Gracias a la generosidad de la cartonera brasileña Dulcinéia Catadora y de la escritora Vera do Val, Kutsemba Cartão pudo publicar el libro Os filhos do Marimbondo, lendas da Amazônia, y ponerlo a disposición del público mozambicano. A continuación ofrecemos la entrevista (en portugués) que nos concedió su autora, que aparece incluída en esta edición cartonera.


“ESCREVO SOBRE AS NOSSAS ORIGENS”. ENTREVISTA CON VERA DO VAL

Kutsemba Cartão: Quem é a Vera do Val?

Vera do Val: Sou uma escritora que vem se dedicando a escrever sobre sua terra. A Amazônia é minha terra adotiva. Nasci em São Paulo e, por estas estranhezas da vida, vim parar aqui. É uma terra que vem sendo espoliada através dos anos. Embora se fale muito nela, em tratados e tratados para protegê-la, nada acontece. È um povo dócil e ordeiro. Talvez por isso mesmo, pela sua docilidade, é que é um povo esquecido e explorado indiscriminadamente.

K.C. Que lugar ocupa o livro Os filhos do marimbondo no conjunto da sua obra?

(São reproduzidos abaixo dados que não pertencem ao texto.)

(* ===== verification/Soundness.v ===== *)
(** * Every handler keeps the invariant and only moves the run forward

    For each handler [m] of the protocol, the operators and the supervisor:
    run in a state that satisfies [Inv], it ends (returning or raising) in a
    state that satisfies [Inv] and that the first one [evolves] to. *)

From S2P Require Import Prelude.
From S2P Require Import PyFloat.
From S2P Require Import PyValue.
From S2P Require Import Apportion.
From S2P Require Import Driver.
From S2P Require Import Model.
From S2P Require Import Shares.
From S2P Require Import Session.
From S2P Require Import Protocol.
From S2P Require Import Operators.
From S2P Require Import Supervisor.
From S2P Require Import Invariants.
From Stdlib Require Import QArith.
Open Scope Z_scope.

(** The primitive effects are [modify] and [gets]. *)
Ltac unfold_prims :=
  unfold driver_error, save, append_event, on_run, on_lease, transition_run, utcnow,
    get_run_leases, find_lease in *.

Section Soundness.
Context {D : Type} `{Env D}.
Abbreviation W := (world D).

Lemma sound_intro {A} (m : M W A) w : (Inv w -> transits sound m w) -> transits sound m w.
Proof. intros Hm Hi. exact (Hm Hi Hi). Qed.

(** ** Small steps *)

Lemma set_lstate_slot s l : l_slot (set_lstate s l) = l_slot l. Proof. done. Qed.
Lemma set_lstate_id s l : l_id (set_lstate s l) = l_id l. Proof. done. Qed.
Lemma set_share_slot s l : l_slot (set_share s l) = l_slot l. Proof. done. Qed.
Lemma set_share_id s l : l_id (set_share s l) = l_id l. Proof. done. Qed.
Lemma mark_retarget_slot s l : l_slot (mark_retarget s l) = l_slot l. Proof. done. Qed.
Lemma mark_retarget_id s l : l_id (mark_retarget s l) = l_id l. Proof. done. Qed.

Lemma store_work_frame rf p l (l' := store_assigned_work rf p l) :
  l_slot l' = l_slot l /\ l_id l' = l_id l /\ l_state l' = l_state l /\ l_holder l' = l_holder l
  /\ l_last_heartbeat_at l' = l_last_heartbeat_at l.
Proof.
  subst l'. unfold store_assigned_work. destruct (coerce_int _); [|done].
  destruct (_ && _); done.
Qed.

Lemma store_report_frame p l (l' := store_engine_report p l) :
  l_slot l' = l_slot l /\ l_id l' = l_id l /\ l_state l' = l_state l /\ l_holder l' = l_holder l
  /\ l_last_heartbeat_at l' = l_last_heartbeat_at l.
Proof.
  subst l'. unfold store_engine_report. destruct (str_in _ _); [|done].
  destruct (_ && _); done.
Qed.

Lemma recover_frame t0 l : l_slot (recover t0 l) = l_slot l /\ l_id (recover t0 l) = l_id l.
Proof. unfold recover. destruct (in_state _ _); done. Qed.

Lemma promote_ready_frame t0 l :
  l_slot (promote_ready t0 l) = l_slot l /\ l_id (promote_ready t0 l) = l_id l.
Proof. unfold promote_ready. destruct t0; [|done]. destruct (in_state _ _); done. Qed.

Lemma clear_retarget_frame l :
  l_slot (clear_retarget l) = l_slot l /\ l_id (clear_retarget l) = l_id l
  /\ l_state (clear_retarget l) = l_state l.
Proof. unfold clear_retarget. destruct (l_share l !! _); done. Qed.

Lemma sound_registry (f : registry D -> registry D) (w : W) : sound w (with_registry f w).
Proof.
  intros [Hr Hl]. split.
  - split; [done|]. eapply lease_wf_ext; [..|exact Hl]; done.
  - split; cbn; [reflexivity|by apply logged_same|done|lia|by apply ids_drawn_same].
Qed.

Lemma sound_samples f (w : W) : sound w (with_samples f w).
Proof.
  intros [Hr Hl]. split.
  - split; [done|]. eapply lease_wf_ext; [..|exact Hl]; done.
  - split; cbn; [reflexivity|by apply logged_same|done|lia|by apply ids_drawn_same].
Qed.

Lemma sound_targets f (w : W) : sound w (with_targets f w).
Proof.
  intros [Hr Hl]. split.
  - split; [done|]. eapply lease_wf_ext; [..|exact Hl]; done.
  - split; cbn; [reflexivity|by apply logged_same|done|lia|by apply ids_drawn_same].
Qed.

Lemma sound_call {A} oid (op : D -> D * result A) w : transits sound (call oid op) w.
Proof.
  unfold transits, call. destruct (reg_objects (w_registry w) !! oid) as [d|]; [|cbn; reflexivity].
  destruct (op d) as [d' r]. apply sound_registry.
Qed.

Hint Extern 1 (_ <> _ :> string) => discriminate : stoker.
Hint Resolve sound_call sound_push_event sound_registry sound_samples sound_targets : stoker.

Lemma sound_append_event k d a w : k <> "state" -> transits sound (append_event k d a) w.
Proof. apply sound_push_event. Qed.
Hint Resolve sound_append_event : stoker.

Lemma sound_driver_error op e w : transits sound (driver_error op e) w.
Proof. unfold driver_error. transits. Qed.
Hint Resolve sound_driver_error : stoker.

(** ** Seeding *)

Lemma token_fresh (w : W) : lease_wf w -> "le_" +:+ token_hex (w_tokens w) ∉ ids w.
Proof.
  intros Hl Hin. destruct (lw_drawn _ Hl _ Hin) as (n & Hn & Heq).
  apply (inj (String.append "le_")) in Heq. apply (inj token_hex) in Heq. lia.
Qed.

(** One more free lease at the end, under a fresh id. *)
Lemma sound_grow s (w : W) :
  sound w (with_leases (fun ls => ls ++ [free_lease (length (w_leases w)) s ("le_" +:+ token_hex (w_tokens w))])
             (with_tokens S w)).
Proof.
  intros [Hr Hl]. pose proof (token_fresh w Hl) as Hf. destruct Hl as [Hs Hn Hd]. split.
  - split; [done|]. split; unfold slots, ids in *; cbn; rewrite ?fmap_app; cbn.
    + rewrite Hs, length_app. cbn [length]. by rewrite Nat.add_1_r, seq_S.
    + apply NoDup_app. split; [done|]. split; [set_solver|apply NoDup_singleton].
    + intros id [Hid|Hid]%elem_of_app.
      * destruct (Hd _ Hid) as (n & ? & ?). exists n. split; [lia|done].
      * apply list_elem_of_singleton in Hid as ->. exists (w_tokens w). split; [lia|done].
  - split; cbn; [reflexivity|by apply logged_same|done|lia|]. unfold ids_drawn, ids. cbn. rewrite fmap_app.
    intros id [Hid|Hid]%elem_of_app; [by left|right]. exists (w_tokens w). split; [done|].
    by apply list_elem_of_singleton in Hid.
Qed.

Lemma sound_seed_from shares first (w : W) :
  first = length (w_leases w) -> transits sound (seed_from first shares) w.
Proof.
  revert first w. induction shares as [|sh shares IH]; intros first w ->; cbn [seed_from]; [transits|].
  refine (transitivity (sound_grow sh w) _).
  refine (IH (S (length (w_leases w))) _ _). cbn. rewrite length_app. cbn. lia.
Qed.

(** ** Completion *)

Lemma terminal_state_for_terminal r reason ls : terminal (terminal_state_for r reason ls) = true.
Proof. unfold terminal_state_for. repeat case_match; done. Qed.

Lemma completable_state s ls :
  completable s ls = true -> s = Running \/ s = Releasing \/ s = Paused \/ s = Draining.
Proof. destruct s; cbn; auto; done. Qed.

(** Only an operator stop ends [stopped], and that reason is only recorded by
    draining; a run that is not draining has no reason yet and a worker that is
    done. *)
Lemma terminal_state_edge r ls (reason := r_end_reason r) (term := terminal_state_for r reason ls) :
  run_inv r -> terminal (r_state r) = false -> completable (r_state r) ls = true ->
  edge (Some (or_reason reason (default_end_reason term ls r))) (r_state r) term.
Proof.
  intros Hi Ht Hc. pose proof (completable_state _ _ Hc) as Hs.
  destruct (decide (r_state r = Draining)) as [Ed|Hd].
  - rewrite Ed. subst term. unfold terminal_state_for.
    destruct (reason_in reason FAILED_REASONS); [apply edge_end_draining; auto|].
    destruct (reason_in reason STOPPED_REASONS) eqn:E; [|repeat case_match; apply edge_end_draining; auto].
    assert (reason = Some "operator-stop") as ->; [|apply edge_stopped].
    unfold reason_in in E. destruct reason as [x|]; [|done].
    by apply bool_decide_eq_true_1, list_elem_of_singleton in E as ->.
  - assert (reason = None) as En.
    { subst reason. destruct (r_end_reason r) eqn:E; [|done].
      destruct (ri_reason _ Hi) as [?|?]; [by rewrite E|done|congruence]. }
    assert (existsb (in_state LDone) ls = true) as Hdone.
    { destruct (r_state r); try done; cbn in Hc;
        repeat (apply andb_true_iff in Hc as [Hc ?]); done. }
    assert (some_lost_none_done ls = false) as Hl.
    { unfold some_lost_none_done. rewrite Hdone. by rewrite andb_false_r. }
    subst term. unfold terminal_state_for, default_end_reason. rewrite En. cbn [reason_in].
    rewrite Hl, Hdone. cbn [andb or_reason].
    destruct (delivered_events r =? 0); apply edge_end_released; auto; tauto.
Qed.
(* ===== verification/Slice.v ===== *)
(** * The spec slice (server/lifecycle.py: build_slice; worker/stoker_agent/slice.py)

    The claim response: the control plane builds it from the frozen snapshot
    and the lease, the web framework serialises the fields its response model
    declares, and the worker parses it.  The theorem is that the worker reads
    what the control plane meant. *)

From S2P Require Import Prelude.
From S2P Require Import PyFloat.
From S2P Require Import PyValue.
From S2P Require Import Json.
From S2P Require Import Apportion.
From S2P Require Import Driver.
From S2P Require Import Model.
From S2P Require Import Shares.
From S2P Require Import Session.
From S2P Require Import Protocol.
From S2P Require Import Operators.
From S2P Require Import Provision.
From S2P Require Import Scenario.
From S2P Require Import Supervisor.
From S2P Require Import Invariants.
From S2P Require Import Soundness.
From S2P Require Import Updates.
From S2P Require Import Launch.
From S2P Require Import Trace.
From S2P Require Import Release.
From S2P Require Import Heartbeat.
From S2P Require Import Completion.
From Stdlib Require Import QArith Ascii Lqa.
Open Scope Z_scope.

(** ** The control plane's side *)

(** [value.replace("{slot}", text)], left to right, without overlap. *)
Definition SLOT_TOKEN : list ascii := String.list_ascii_of_string "{slot}".

Fixpoint replace_slot (text : list ascii) (skip : nat) (s : list ascii) : list ascii :=
  match s with
  | [] => []
  | c :: s' =>
      match skip with
      | S k => replace_slot text k s'
      | O => if bool_decide (SLOT_TOKEN `prefix_of` s)
             then text ++ replace_slot text (length SLOT_TOKEN - 1) s'
             else c :: replace_slot text 0 s'
      end
  end.

Definition substitute_slot (value : pyval) (slot : nat) : pyval :=
  match value with
  | VStr s =>
      VStr (String.string_of_list_ascii
              (replace_slot (String.list_ascii_of_string (pretty slot)) 0
                 (String.list_ascii_of_string s)))
  | v => v
  end.
Lemma keeps_managed a a' : managed a' = managed a -> keeps a a'.
Proof.
  intros E [C1 C2 C3 C4 C5 C6 C7]. pose proof (managed_ids _ _ E) as Ei. pose proof (managed_names _ _ E) as En.
  destruct (managed_inv _ _ E) as [Eu Et]. split_and!.
  - split; rewrite ?Ei, ?En; [done..| | | |].
    + by rewrite (fmap_facts user_facts us_role (fun x => x.1.1.2) (ac_users a)).
    + by rewrite (fmap_facts token_facts tk_id (fun x => x.1.1.1.1.1.1.1) (ac_tokens a)).
    + by rewrite (fmap_facts token_facts tk_name (fun x => x.1.1.1.1.1.1.2) (ac_tokens a)).
    + by rewrite (fmap_facts token_facts tk_token_hash (fun x => x.1.1.1.1.1.2) (ac_tokens a)).
  - intros (u & Hu & Ha). destruct (fact_of _ _ _ u Eu Hu) as (u' & Hu' & Ef). exists u'. split; [done|].
    unfold is_admin, user_facts in *. assert (us_role u' = us_role u /\ us_active u' = us_active u) as [-> ->] by (split; congruence). done.
  - intros h (t & Ht & Hh & Hr). destruct (fact_of _ _ _ t Et Ht) as (t' & Ht' & Ef). exists t'.
    unfold token_facts in Ef. split_and!; congruence.
Qed.

Lemma user_named_none name a : user_named name a = None <-> name ∉ us_username <$> ac_users a.
Proof.
  unfold user_named. split.
  - intros E (u & -> & Hu)%list_elem_of_fmap. pose proof (find_none_spec _ _ E u Hu) as Hf. cbn in Hf.
    by apply bool_decide_eq_false in Hf.
  - intros Hn. destruct (List.find _ _) as [u|] eqn:E; [|done]. apply find_spec in E as [Hu <-%bool_decide_eq_true].
    exfalso. by apply Hn, list_elem_of_fmap_2.
Qed.

Lemma nodup_snoc {A} (l : list A) x : NoDup l -> x ∉ l -> NoDup (l ++ [x]).
Proof.
  intros Hl Hx. apply NoDup_app. split_and!; [done| |apply NoDup_singleton]. by intros y Hy ->%list_elem_of_singleton.
Qed.

Section Keeping.
Context `{Rows}.

Lemma new_id_fresh a : Some (new_user_id a) ∉ ids a.
Proof.
  intros (u & E & Hu)%list_elem_of_fmap. apply (fresh_id_new (omap us_id (ac_users a))), list_elem_of_omap. eauto.
Qed.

V.V. Veio naturalmente. Eu estava muito envolvida com a pesquisa e compilação das lendas regionais e algumas coisas afloraram depois da publicação de O imaginário da floresta, livro que trata mais especialmente das lendas dos índios amazônicos. Algumas histórias eu descobri posteriormente e acabei por juntá-las em Os filhos do marimbondo.

K.C. Como foi o processo de levar as lendas indígenas da Amazónia à linguagem escrita?

V.V. Foi um processo demorado e respeitoso, pois as historias, embora transcritas em uma outra linguagem que não a original dizem respeito a cultura e, algumas até à formação de um povo, povo este que vem sido exterminado através dos tempos. Portanto é preciso muito respeito para transcrevê-las.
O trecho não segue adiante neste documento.